▸ **Extracted information**

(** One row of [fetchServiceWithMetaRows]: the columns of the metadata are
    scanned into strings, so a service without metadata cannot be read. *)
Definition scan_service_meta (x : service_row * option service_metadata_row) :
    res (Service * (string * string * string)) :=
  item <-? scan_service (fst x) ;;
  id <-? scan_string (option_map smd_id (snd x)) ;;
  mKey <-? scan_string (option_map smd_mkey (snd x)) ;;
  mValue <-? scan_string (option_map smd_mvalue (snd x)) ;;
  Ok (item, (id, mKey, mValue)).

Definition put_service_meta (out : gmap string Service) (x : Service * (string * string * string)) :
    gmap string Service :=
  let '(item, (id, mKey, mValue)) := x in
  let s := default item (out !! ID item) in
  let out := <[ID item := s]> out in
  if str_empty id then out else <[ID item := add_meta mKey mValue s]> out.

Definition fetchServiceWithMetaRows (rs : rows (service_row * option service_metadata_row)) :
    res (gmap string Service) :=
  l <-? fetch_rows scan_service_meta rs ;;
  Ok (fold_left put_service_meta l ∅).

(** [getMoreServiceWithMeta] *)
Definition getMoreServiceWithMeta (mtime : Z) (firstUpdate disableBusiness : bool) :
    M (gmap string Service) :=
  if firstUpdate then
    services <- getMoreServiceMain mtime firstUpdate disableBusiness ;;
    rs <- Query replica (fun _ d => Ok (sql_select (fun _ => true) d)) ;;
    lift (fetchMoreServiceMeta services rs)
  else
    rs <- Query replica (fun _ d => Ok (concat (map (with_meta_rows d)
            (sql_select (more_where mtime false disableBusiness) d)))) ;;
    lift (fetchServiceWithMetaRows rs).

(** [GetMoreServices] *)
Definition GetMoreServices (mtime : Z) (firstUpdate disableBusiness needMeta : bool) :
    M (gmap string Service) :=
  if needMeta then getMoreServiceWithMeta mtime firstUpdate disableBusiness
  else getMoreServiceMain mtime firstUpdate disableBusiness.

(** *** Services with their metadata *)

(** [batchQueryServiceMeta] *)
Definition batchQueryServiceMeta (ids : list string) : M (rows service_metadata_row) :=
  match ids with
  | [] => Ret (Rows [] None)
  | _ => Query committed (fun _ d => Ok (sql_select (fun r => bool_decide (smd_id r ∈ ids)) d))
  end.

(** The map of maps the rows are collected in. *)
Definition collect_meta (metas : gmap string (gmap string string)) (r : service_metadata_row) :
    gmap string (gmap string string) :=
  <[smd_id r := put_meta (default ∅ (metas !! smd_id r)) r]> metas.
* * *
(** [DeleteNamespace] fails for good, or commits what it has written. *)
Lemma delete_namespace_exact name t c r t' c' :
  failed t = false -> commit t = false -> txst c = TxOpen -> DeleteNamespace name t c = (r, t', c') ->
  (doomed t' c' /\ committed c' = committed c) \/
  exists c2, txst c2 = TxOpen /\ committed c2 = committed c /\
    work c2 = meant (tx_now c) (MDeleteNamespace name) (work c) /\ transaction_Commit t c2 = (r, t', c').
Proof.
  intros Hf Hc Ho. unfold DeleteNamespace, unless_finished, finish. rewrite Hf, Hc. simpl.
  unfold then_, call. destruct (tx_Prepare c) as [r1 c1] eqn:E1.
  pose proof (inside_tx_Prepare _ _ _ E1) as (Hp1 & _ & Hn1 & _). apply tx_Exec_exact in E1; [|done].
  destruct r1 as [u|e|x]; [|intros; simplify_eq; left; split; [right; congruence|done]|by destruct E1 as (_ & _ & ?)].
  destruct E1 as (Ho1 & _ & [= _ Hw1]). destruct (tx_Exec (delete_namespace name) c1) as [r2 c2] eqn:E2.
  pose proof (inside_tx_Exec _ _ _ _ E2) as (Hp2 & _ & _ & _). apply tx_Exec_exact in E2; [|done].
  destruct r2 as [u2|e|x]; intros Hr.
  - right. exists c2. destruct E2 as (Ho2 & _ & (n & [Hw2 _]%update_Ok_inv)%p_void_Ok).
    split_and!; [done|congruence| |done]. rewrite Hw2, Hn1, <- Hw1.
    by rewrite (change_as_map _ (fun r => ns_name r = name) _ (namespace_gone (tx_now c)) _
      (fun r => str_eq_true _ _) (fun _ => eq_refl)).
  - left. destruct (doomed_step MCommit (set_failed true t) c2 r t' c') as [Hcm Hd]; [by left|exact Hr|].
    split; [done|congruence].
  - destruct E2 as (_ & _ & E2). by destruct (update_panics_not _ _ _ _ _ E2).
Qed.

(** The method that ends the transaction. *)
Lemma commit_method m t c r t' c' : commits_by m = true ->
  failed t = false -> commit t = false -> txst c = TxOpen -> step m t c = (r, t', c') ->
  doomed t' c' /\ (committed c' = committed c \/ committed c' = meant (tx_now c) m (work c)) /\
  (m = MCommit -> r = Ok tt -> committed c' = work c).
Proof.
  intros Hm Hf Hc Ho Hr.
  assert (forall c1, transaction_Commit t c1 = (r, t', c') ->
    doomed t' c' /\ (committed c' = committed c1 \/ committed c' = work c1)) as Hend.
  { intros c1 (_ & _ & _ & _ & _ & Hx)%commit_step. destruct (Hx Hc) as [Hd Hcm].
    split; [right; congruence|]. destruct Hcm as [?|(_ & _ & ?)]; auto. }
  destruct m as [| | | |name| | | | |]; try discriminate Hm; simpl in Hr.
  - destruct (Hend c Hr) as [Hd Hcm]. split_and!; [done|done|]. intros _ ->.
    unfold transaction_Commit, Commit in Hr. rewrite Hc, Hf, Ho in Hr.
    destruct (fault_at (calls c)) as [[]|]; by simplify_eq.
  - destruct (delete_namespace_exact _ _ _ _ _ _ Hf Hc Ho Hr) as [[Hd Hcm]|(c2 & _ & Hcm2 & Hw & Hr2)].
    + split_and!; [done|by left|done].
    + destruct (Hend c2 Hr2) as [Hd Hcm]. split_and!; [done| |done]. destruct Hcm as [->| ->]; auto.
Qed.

▸ **Task statement**
Count every line of the data in which the word "unfold" appears, and report only the total.

▸ **Result**
3